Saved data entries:
Lemma scalar_sectors_raise_witness :
  let deal_members := [("target_company_name", JString "3DISC"); ("target_sectors", JNull)] in
  Catalog.iterate JNull = Catalog.Err Catalog.TypeError
  /\ dict_get "target_sectors" deal_members = Some JNull
  /\ Catalog.deal_column (fun _ => "None") (fun _ => []) (fun _ => false)
       (Some (JObject deal_members)) = Catalog.Err Catalog.TypeError.
Proof.
  cbv zeta.
  assert (H1 : Catalog.iterate JNull = Catalog.Err Catalog.TypeError) by reflexivity.
  assert (H2 : dict_get "target_sectors"
                 [("target_company_name", JString "3DISC"); ("target_sectors", JNull)]
               = Some JNull) by reflexivity.
  split; [exact H1|]. split; [exact H2|].
  exact (proj1 (scalar_sectors_raise (fun _ => "None") (fun _ => []) (fun _ => false)
                  _ JNull H1) H2).
Defined.

Lemma bare_deal_placeholders_witness :
  let deal_members := [("target_company_name", JString "3DISC")] in
  deal_members <> []
  /\ Catalog.deal_column (fun _ => "None") (fun _ => []) (fun _ => false)
       (Some (JObject deal_members))
     = Catalog.Ok [ Catalog.st_write "**Sectors:** Unknown";
                    Catalog.st_write "**Location:** Unknown";
                    Catalog.st_markdown "### Report Configuration" ].
Proof.
  cbv zeta.
  assert (H1 : [("target_company_name", JString "3DISC")] <> []) by discriminate.
  split; [exact H1|].
  refine (proj1 (bare_deal_placeholders (fun _ => "None") (fun _ => []) Catalog.string_eq
                   (fun _ => false) [("Investor", JString "Galiena Capital")]
                   [("target_company_name", JString "3DISC")] "3DISC" H1 _ eq_refl)).
  intros key H.
  repeat (destruct H as [<-|H]; [reflexivity|]). contradiction.
Defined.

Work task: The entries above must be returned in full, exactly as shown.

Task answer:
Lemma scalar_sectors_raise_witness :
  let deal_members := [("target_company_name", JString "3DISC"); ("target_sectors", JNull)] in
  Catalog.iterate JNull = Catalog.Err Catalog.TypeError
  /\ dict_get "target_sectors" deal_members = Some JNull
  /\ Catalog.deal_column (fun _ => "None") (fun _ => []) (fun _ => false)
       (Some (JObject deal_members)) = Catalog.Err Catalog.TypeError.
Proof.
  cbv zeta.
  assert (H1 : Catalog.iterate JNull = Catalog.Err Catalog.TypeError) by reflexivity.
  assert (H2 : dict_get "target_sectors"
                 [("target_company_name", JString "3DISC"); ("target_sectors", JNull)]
               = Some JNull) by reflexivity.
  split; [exact H1|]. split; [exact H2|].
  exact (proj1 (scalar_sectors_raise (fun _ => "None") (fun _ => []) (fun _ => false)
                  _ JNull H1) H2).
Defined.

Lemma bare_deal_placeholders_witness :
  let deal_members := [("target_company_name", JString "3DISC")] in
  deal_members <> []
  /\ Catalog.deal_column (fun _ => "None") (fun _ => []) (fun _ => false)
       (Some (JObject deal_members))
     = Catalog.Ok [ Catalog.st_write "**Sectors:** Unknown";
                    Catalog.st_write "**Location:** Unknown";
                    Catalog.st_markdown "### Report Configuration" ].
Proof.
  cbv zeta.
  assert (H1 : [("target_company_name", JString "3DISC")] <> []) by discriminate.
  split; [exact H1|].
  refine (proj1 (bare_deal_placeholders (fun _ => "None") (fun _ => []) Catalog.string_eq
                   (fun _ => false) [("Investor", JString "Galiena Capital")]
                   [("target_company_name", JString "3DISC")] "3DISC" H1 _ eq_refl)).
  intros key H.
  repeat (destruct H as [<-|H]; [reflexivity|]). contradiction.
Defined.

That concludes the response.